While I marked out all my days of loss, I began to feel a bizarre kinship with my old patient in his last decline. Did he, like me, quite fail to kill the hope that his life might be given back to him? Did he dream of release, just as I dreamed of rescuing Marcella? Did his mind trace the waves pleating under his ship’s prow, all the way back to his finest hour on the battlefield, just as I remembered my finest second, that in which my lips had been joined to Marcella’s?
Unbeknownst to the generals who had fought and feared him, Napoleon was all along nursing inside his own belly the enemy that would be his nemesis. A prepyloric ulcer was carving out a long niche that would eventually be occupied by a cancerous tumour.
By the time Napoleon was confined on St Helena, the tumour was already on its invisible march north, south, east and west inside
him. To mitigate his intestinal cramps, his doctors set about killing him slowly with colonic irrigations and vomits induced by antimony potassium tartrate. Repeated doses left him with the flow of blood to his brain interrupted by scattered bursts of heartbeats, like gunfire in battle.

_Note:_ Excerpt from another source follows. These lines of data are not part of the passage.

Definition acquire (be : Backend) (pid : Z) : Acquired :=
  let l := no_locals in
  if negb (CoCreateInstance be) then
    (false, l, ["[addon] Create MMDeviceEnumerator failed"%string])
  else
    let l := set_enumr l in
    if negb (GetDefaultAudioEndpoint be) then
      (false, l, ["[addon] GetDefaultAudioEndpoint failed"%string])
    else
      let l := set_device l in
      let activation :=
        if ActivateClient3 be then Some (set_audioClient3 true l, [])
        else
          let msgs := ["[addon] Activate IAudioClient3 failed or not available"%string] in
          if ActivateClient1 be then Some (set_audioClient1 true l, msgs)
          else None in
      match activation with
      | None =>
          (false, l, ["[addon] Activate IAudioClient3 failed or not available"%string;
                      "[addon] Activate IAudioClient failed"%string])
      | Some (l, msgs) =>
          match GetMixFormat be with
          | None => (false, l, msgs ++ ["[addon] GetMixFormat failed"%string])
          | Some fmt => initialize3 be pid (set_pwfx (Some fmt) l) msgs
          end
      end.

(** Lines 351-357: what the thread gives back after the block. *)
Definition cleanup (l : Locals) : Locals :=
  let l := if hEvent l then set_hEvent false l else l in
  let l := if cap l then set_cap false l else l in
  let l := if audioClient3 l then set_audioClient3 false l else l in
  let l := if audioClient1 l then set_audioClient1 false l else l in
  let l := if device l then
             {| enumr := enumr l; device := false; audioClient3 := audioClient3 l;
                audioClient1 := audioClient1 l; cap := cap l; pwfx := pwfx l;
                hEvent := hEvent l |}
           else l in
  let l := if enumr l then
             {| enumr := false; device := device l; audioClient3 := audioClient3 l;
                audioClient1 := audioClient1 l; cap := cap l; pwfx := pwfx l;
                hEvent := hEvent l |}
           else l in
  match pwfx l with Some _ => set_pwfx None l | None => l end.

(** Lines 351-360 on the capture object.  (When the loop ends, lines
    346-347 stop the stream first; that releases nothing.) *)
Definition leave (l : Locals) (w : Capture) : Capture :=
  let w := with_thread (Returned (cleanup l)) w in
  let w := with_out (Io.Release (tsfn_ w)) w in
  with_com false w.
(** C4: in training mode, when the uniform draw is below [epsilon] the
    action is the sample of the action space and the actor is not
    evaluated (the result is the same under any parameters); otherwise the
    actor is evaluated on the state, passed through the softmax, and the
    action is drawn by [np.random.choice] from that distribution.  Out of
    training mode there is no uniform draw and [epsilon] has no effect.
    The call never fails.  Of [n] equally spaced uniform draws, [k] are
    below [epsilon = k/n]: the exploring branch has probability
    [epsilon]. *)
Theorem act_explores_or_samples theta state epsilon rng env :
  let u := (np_random_random rng).1 in
  let rng1 := (np_random_random rng).2 in
  let p := tf_softmax (actor_eval theta state) in
  (training self = true -> num_ltb u epsilon = true ->
     act_core self theta state epsilon rng env
       = ((action_space_sample env).1,
          [AeRandom u; AeActionSample (action_space_sample env).1],
          rng1, (action_space_sample env).2) /\
     forall theta',
       act_core self theta' state epsilon rng env
       = act_core self theta state epsilon rng env) /\
  (training self = true -> num_ltb u epsilon = false ->
     let a := (np_random_choice (act_size env) p rng1).1 in
     act_core self theta state epsilon rng env
       = (a, [AeRandom u; AeActorProba state p; AeChoice (act_size env) p a],
          (np_random_choice (act_size env) p rng1).2, env)) /\
  (training self = false ->
     let a := (np_random_choice (act_size env) p rng).1 in
     act_core self theta state epsilon rng env
       = (a, [AeActorProba state p; AeChoice (act_size env) p a],
          (np_random_choice (act_size env) p rng).2, env) /\
     forall epsilon',
       act_core self theta state epsilon' rng env
       = act_core self theta state epsilon rng env) /\
  (forall w,
     (act self state epsilon w).1
       = Done (act_core self (w_sess w) state epsilon (w_rng w) (w_env w)).1.1.1) /\
  (forall n k : nat,
     (0 < n)%nat -> (k <= n)%nat ->
     explore_count (inject_Z (Z.of_nat k) / inject_Z (Z.of_nat n))%Q n = k).
Proof.
  intros u rng1 p. subst u rng1 p.
  assert (Hact : forall w,
    (act self state epsilon w).1
    = Done (act_core self (w_sess w) state epsilon (w_rng w) (w_env w)).1.1.1).
  { intros w. unfold act.
    by destruct (act_core _ _ _ _ _ _) as [[[a tr] rng'] env']. }
  unfold act_core, act_infer.
  destruct (np_random_random rng) as [u rng1]. cbn [fst snd].
  split; [|split; [|split; [|split]]];
    [| | |exact Hact|exact explore_count_fraction].
  - intros -> ->. destruct (action_space_sample env) as [a env1]. done.
  - intros -> ->.
    destruct (np_random_choice _ _ rng1) as [a rng2]. reflexivity.
  - intros ->.
    destruct (np_random_choice _ _ rng) as [a rng2]. split; reflexivity.
Qed.
(** * DataHub metadata ingestion: change proposals, work units, checkpoints

    A shallow embedding of the Python modules
    - [datahub/emitter/serialization_helper.py]
    - [datahub/emitter/mcp.py]
    - [datahub/ingestion/api/workunit.py]
    - [datahub/ingestion/extractor/mce_extractor.py]
    - [datahub/ingestion/source/pulsar.py] (stale entity removal)
    - [datahub/api/entities/dataprocess/dataprocess_instance.py] ([_emit_mcp])
    - [datahub/ingestion/graph/client.py] ([get_latest_timeseries_value])
    together with the properties stated about them.

    Conventions.  A Python [str] is a [string] holding its UTF-8 encoding,
    [bytes] is a [list byte], a number is an integer, a [dict] with string
    keys is an association list in insertion order, [None]-able values are
    [option]s, and a call that may raise returns a [result]. *)

From Stdlib Require Import Strings.Byte Strings.Ascii NArith.
From stdpp Require Import gmap strings list.

Local Set Warnings "-register-all,-clear-no-such-hyp".

Local Open Scope string_scope.

(** ** Exceptions and the error monad *)

Inductive exn : Type :=
| KeyError
| TypeError
| UnicodeDecodeError
| AssertionError
| IndexError
| AttributeError (msg : string)
| ValueError (msg : string)
| OperationalError (msg : string).

Inductive result (A : Type) : Type :=
| Ok (a : A)
| Raise (e : exn).
Arguments Ok {A} a.
Arguments Raise {A} e.

Definition bind {A B : Type} (m : result A) (k : A → result B) : result B :=
  match m with
  | Ok a => k a
  | Raise e => Raise e
  end.

Notation "'do' x <- m ; k" := (bind m (fun x => k))
  (at level 10, x name, m at level 100, k at level 200).

(** ** Strings: [str.startswith] and [str.replace(old, new, 1)] *)

Fixpoint startswith (s p : string) {struct p} : bool :=
  match p, s with
  | EmptyString, _ => true
  | String _ _, EmptyString => false
  | String a p', String b s' => if Ascii.eqb a b then startswith s' p' else false
  end.

Fixpoint drop_chars (n : nat) (s : string) : string :=
  match n, s with
  | O, _ => s
  | S _, EmptyString => EmptyString
  | S n', String _ s' => drop_chars n' s'
  end.

(** [replace_first old new s] is Python's [s.replace(old, new, 1)]: the
    leftmost occurrence of [old] is replaced, and [s] is returned unchanged
    when there is none. *)
Fixpoint replace_first (old new s : string) : string :=
  if startswith s old then new +:+ drop_chars (String.length old) s
  else match s with
       | EmptyString => EmptyString
       | String c s' => String c (replace_first old new s')
       end.

(** ** Bytes: [bytes.decode()] (strict UTF-8) *)

Definition byte_in (lo hi : N) (b : byte) : bool :=
  (lo <=? Byte.to_N b)%N && (Byte.to_N b <=? hi)%N.

Definition utf8_tail : byte → bool := byte_in 128 191.

(** Well-formed UTF-8 byte sequences: no overlong forms, no surrogates,
    nothing above U+10FFFF. *)
Fixpoint utf8_valid (bs : list byte) : bool :=
  match bs with
  | [] => true
  | b0 :: r0 =>
    if byte_in 0 127 b0 then utf8_valid r0 else
    match r0 with
    | [] => false
    | b1 :: r1 =>
      if byte_in 194 223 b0 then utf8_tail b1 && utf8_valid r1 else
      match r1 with
      | [] => false
      | b2 :: r2 =>
        if byte_in 224 239 b0 then
          (if byte_in 224 224 b0 then byte_in 160 191 b1
           else if byte_in 237 237 b0 then byte_in 128 159 b1
           else utf8_tail b1)
          && utf8_tail b2 && utf8_valid r2
        else
        match r2 with
        | [] => false
        | b3 :: r3 =>
          if byte_in 240 244 b0 then
            (if byte_in 240 240 b0 then byte_in 144 191 b1
             else if byte_in 244 244 b0 then byte_in 128 143 b1
             else utf8_tail b1)
            && utf8_tail b2 && utf8_tail b3 && utf8_valid r3
          else false
        end
      end
    end
  end.

Definition bytes_decode (bs : list byte) : result string :=
  if utf8_valid bs then Ok (String.string_of_list_byte bs) else Raise UnicodeDecodeError.

(** ** JSON-like Python objects *)

Inductive json : Type :=
| JNull
| JBool (b : bool)
| JNum (n : Z)
| JStr (s : string)
| JBytes (bs : list byte)
| JList (items : list json)
| JDict (entries : list (string * json)).

Definition is_null (j : json) : bool :=
  match j with JNull => true | _ => false end.

Definition dict_keys (d : list (string * json)) : list string := d.*1.

Definition dict_has (k : string) (d : list (string * json)) : bool :=
  existsb (String.eqb k) (dict_keys d).

Fixpoint dict_get (k : string) (d : list (string * json)) : option json :=
  match d with
  | [] => None
  | (k', v) :: rest => if String.eqb k' k then Some v else dict_get k rest
  end.

(** ** Induction over nested structures *)

Section json_induction.
Variable P : json → Prop.
Hypothesis Hnull : P JNull.
Hypothesis Hbool : ∀ b, P (JBool b).
Hypothesis Hnum : ∀ n, P (JNum n).
Hypothesis Hstr : ∀ s, P (JStr s).
Hypothesis Hbytes : ∀ bs, P (JBytes bs).
Hypothesis Hlist : ∀ l, Forall P l → P (JList l).
Hypothesis Hdict : ∀ d, Forall (fun kv => P kv.2) d → P (JDict d).

Fixpoint json_nested_ind (x : json) : P x :=
  match x with
  | JNull => Hnull
  | JBool b => Hbool b
  | JNum n => Hnum n
  | JStr s => Hstr s
  | JBytes bs => Hbytes bs
  | JList l =>
    Hlist l ((fix go (xs : list json) : Forall P xs :=
                match xs with
                | [] => Forall_nil_2 P
                | y :: ys => Forall_cons_2 P y ys (json_nested_ind y) (go ys)
                end) l)
  | JDict d =>
    Hdict d ((fix go (kvs : list (string * json)) : Forall (fun kv => P kv.2) kvs :=
                match kvs with
                | [] => Forall_nil_2 _
                | kv :: rest =>
                  Forall_cons_2 (fun kv => P kv.2) kv rest (json_nested_ind kv.2) (go rest)
                end) d)
  end.
End json_induction.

Napoleon had no friends on St Helena. In his circumstances, a doctor, however constant his attendance at your side, is not a friend. That doctor is the person who will document your death, ache by ache, gasp by gasp.
Did Marcella gasp on the mountain air? Or was she nourished by its purity? Did they allow her paper to keep her diary? To draw on? Did she have a doctor? I found myself searingly jealous of the unknown Arequipan surgeon who would have the privilege of touching Marcella’s leg, and standing in such proximity to her luminous skin that his own astonished face would be bathed in light.
Marcella Fasan
Josefa gave me to understand that she would scrutinize my behaviour for a provisional period before allowing herself too many familiarities.
‘Noble girls strange,’ she said. ‘Seem nice, then sudden mean and stuck up.’